30 September 2022: Panel from minority ethnic communities - B

The second morning session was a general discussion. Counsel asked about any thoughts on them as patients coming from minority ethnic communities having an influence on their experiences of infected blood. The sense was one of there being some doctors who were paternalistic, while nurses were usually much more normal to be around. One felt she was treated like a child on some occasions. There were issues around language which let people down. The hierarchies seemed to be too fixed in their thinking. There was the sense of a white relative being given a better hearing when speaking up for the family than those who were not white. One witness now helps others from his cultural backgrounds to access local services. There was no offer of counselling to any of the families, and it was speculated that it was hard enough to overcome the language issues at the medical level, let alone when it might have been needed to provide a support service.

The financial support schemes seemed to be another situation of people being judged, which was a heightened issue for people from a minority ethnic background. The assumed judgements that people had been infected in their “home” country were over-emphasised, despite the lack of evidence either way. It was a clear pre-judgement. Doctors had to be chased up to respond with their input to scheme applications, and sometimes there were unhelpful questions which would probably not be asked of a person assumed to be born in the UK. The lack of taking on board the statements and evidence of the applicant and their family felt like it was made worse by the language and cultural factors. Clearly, some of the issues raised by the witnesses illustrated the general inadequacies of the schemes which made all applicants feel prejudicially treated and discriminated against.

The issue of insurance loading or refusal, just for having been tested for a virus and with no opportunity to explain the circumstances, adds greater burdens to those who have family ties in other countries because of the inflated travel and other insurances. People can be cut off from seeing their families.

Counsel reverted back to the third witness to ask about her work with the Hepatitis C Trust. She had become an official translator. She worked with the Trust to support people from her section of the community to engage with their health needs better through greater access to the supports available from the Trust. There is a taboo on certain health and personal matters being discussed within some communities. Some of the advice on living a healthier life came from the Trust via the witness to people from her community, which she thought should have been passed on more officially by the NHS. Officers in various agencies, including the NHS and schemes, seem to have an automatic negative response to people who have certain types of accents that require just a little more attention to engage with.

Stigma is known to be a major issue within the Contaminated Blood community generally. This can be compounded by people who make assumptions about how a person became infected because of their ethnic origins. It makes it even more likely that infected and affected people from minority ethnic communities will simply not mention their infection. When Counsel asked what might be done to overcome stigma within minority ethnic communities, it was felt that it might start with the medical professionals. When a family member requests a test to see if they have been infected by an infected relative, the doctor wants to know why the test is being requested, which requires another justification.
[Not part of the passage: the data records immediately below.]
(** X4.  [Remove] of a key that is in the index of a well-formed cache
    returns a well-formed cache without the key: a [Get] of it reports not
    found, the removal hook, if one is set, has been called once more, with
    the entry as it was, [Len] is one less, and every other key is bound
    as before to an entry that is as before.  [Remove] of a key that is not
    in the index returns the cache as it is. *)
Theorem Remove_takes_one_key_out c k :
  Inv c →
  (∀ p, slot c k = Some p →
     ∃ c', Remove c k = Ok c'
           ∧ Inv c'
           ∧ (∀ now, Get c' k now = Ok (c', (None, false)))
           ∧ fired c' = fired c ++ hookCalls c [entryAt c p]
           ∧ (∃ n, Len c = Ok (n + 1) ∧ Len c' = Ok n)
           ∧ ∀ k', k' ≠ k →
               slot c' k' = slot c k'
               ∧ ∀ q, slot c k' = Some q → entryAt c' q = entryAt c q)
  ∧ (slot c k = None → Remove c k = Ok c).
Proof.
  intros HI. pose proof (Inv_getShard c k HI) as Hgs.
  pose proof Hgs as (_ & _ & Hlt)%getShard_Ok.
  set (i := hashIndex c k) in *. split.
  - intros p Hp. destruct (slot_listed c k p HI Hp) as [Hel HK]. fold i in Hel.
    assert (HR : Remove c k = Ok (remove c i p)).
    { unfold Remove. rewrite Hgs. cbn. unfold slot in Hp. fold i in Hp.
      by rewrite Hp. }
    pose proof (Inv_remove c i p HI Hlt Hel) as HI'.
    exists (remove c i p). split; [done|]. split; [done|].
    assert (Hgone : slot (remove c i p) k = None).
    { rewrite slot_remove, decide_True by done. rewrite HK.
      apply lookup_delete_eq. }
    split; [|split; [apply fired_remove|split]].
    + intros now. apply (Get_miss _ _ (hashIndex (remove c i p) k)).
      * by apply Inv_getShard.
      * exact Hgone.
    + rewrite (Inv_Len c HI), (Inv_Len _ HI'). unfold stored.
      rewrite shards_remove.
      pose proof (length_join_insert (shards c) i (shardOf c i)
                    (mkShard (List_.Remove p (lst (shardOf c i)))
                       (delete (Key (entryAt c p)) (table (shardOf c i))))
                    (lookup_shardOf c i Hlt)) as Hlen.
      simpl in Hlen. pose proof (Remove_length p _ Hel) as Hrem.
      eexists. split; [|reflexivity]. f_equal. lia.
    + intros k' Hne. split.
      * rewrite slot_remove. case_decide as Hj; [|done].
        rewrite HK, lookup_delete_ne by done. destruct Hj as [Hj _].
        unfold slot, lruShard_get. by rewrite <-Hj.
      * intros q Hq. apply entryAt_remove_ne. intros Heq. subst q.
        destruct (slot_listed c k' p HI Hq) as [_ HK']. congruence.
  - intros Hnone. unfold Remove. rewrite Hgs. cbn.
    unfold slot in Hnone. fold i in Hnone. by rewrite Hnone.
Qed.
The fact that it is a blood-borne virus should be more emphasised for the purposes of public health. Often people are not told they should highlight these things, which is worse if English is not your first language. It was felt there was a role for education so that children might avoid developing the stigmatising attitudes.

The Chair asked the witness from Kenya about the BCG situation as a matter of clarification, that was all he wanted to ask further.

The witnesses were given the opportunity to make final comments. These included the need to not treat people like children, but to believe what they say as adults. The power imbalance in the relationship between doctors and patients was an issue. One witness knew two other people who applied to the Skipton Fund, and they were approved at the first attempt, while he was refused. The assumption seemed to be that the countries they came from automatically had lower standards of infection control. There were comments which were common to contaminated blood people regardless of ethnic or other dimensions of diversity. Someone has to be held accountable for the loss of life, the loss of loved ones, and the loss of a happy, normal life.

The Chair thanked the witnesses for coming forward, especially given the added stigma associated with the combination of viral infection and ethnic diversity.

There was the usual standing applause for the witnesses, but unusually it became a brief interaction with the attending audience. Gratitude was expressed face-to-face for the support offered and the exchange of information and concern. It was a tender moment of spontaneity and mutual respect.